START RECORDS PROVIDED
(** ** Witnesses *)

(** A dump with one module at 16, "SceSysmem", its segment from 4 on *)
Definition sample_dump : mem :=
  le 4 0x81000000 ++ [1; 2; 3; 4; 5; 6; 7; 8; 9; 10; 11; 12] ++ [0; 0; 0; 0; 7; 0; 5; 1] ++
  KNOWN_MODNAME ++ replicate 18 0 ++ [6] ++ le 4 0 ++ le 4 (0x5C + 16) ++ replicate 300 0xEE.

Lemma find_check_first_witness : exists off',
  find_check (9 * S (S (Z.to_nat (mlen sample_dump)))) (sample_dump ++ replicate 8 0) (mlen sample_dump) 3 0
    = Done off' /\ 3 <= off' <= mlen sample_dump + 1 /\
  (off' <= mlen sample_dump -> matches_at (sample_dump ++ replicate 8 0) off').
Proof.
  destruct (find_check_first (sample_dump ++ replicate 8 0) (mlen sample_dump) 3) as (o & E & Hr & _ & Hyes);
    [vm_compute; split; discriminate|vm_compute; discriminate|].
  exists o. split; [exact E|]. split; [exact Hr|exact Hyes].
Defined.

Lemma kdump_overreads_witness : kdump_extract (fun _ => true) (replicate 100 0xFF) [] = Fault FMem.
Proof.
  apply (kdump_overreads (fun _ => true) (replicate 100 0xFF)); [vm_compute; discriminate|].
  intros o Ho H. specialize (H 0%nat 0 eq_refl ltac:(done)). apply load8_inv in H as [_ H].
  by apply lookup_replicate in H as [H _].
Defined.

Lemma sample_run : run_upto sample_dump 60 0x100.
Proof.
  intros k Hk. assert (forallb (fun k => match load8 sample_dump (60 + k) with Done b => b =? 0xEE | _ => false end)
    (seqZ 0 0x100) = true) as H by (vm_compute; reflexivity).
  rewrite forallb_forall in H. specialize (H k). rewrite <- list_elem_of_In, elem_of_seqZ in H.
  specialize (H ltac:(lia)). destruct (load8 sample_dump (60 + k)) as [b| |]; [|done..].
  change (load8 sample_dump 60) with (Done 0xEE). f_equal. lia.
Qed.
END RECORDS PROVIDED
» **ASSIGNMENT**
The lines above, starting at the one with "intros k Hk." and ending at the one with "rewrite forallb_forall in", are the only ones to return, exactly as written.

» **RESPONSE BOX**
  intros k Hk. assert (forallb (fun k => match load8 sample_dump (60 + k) with Done b => b =? 0xEE | _ => false end)
    (seqZ 0 0x100) = true) as H by (vm_compute; reflexivity).
  rewrite forallb_forall in H. specialize (H k). rewrite <- list_elem_of_In, elem_of_seqZ in H.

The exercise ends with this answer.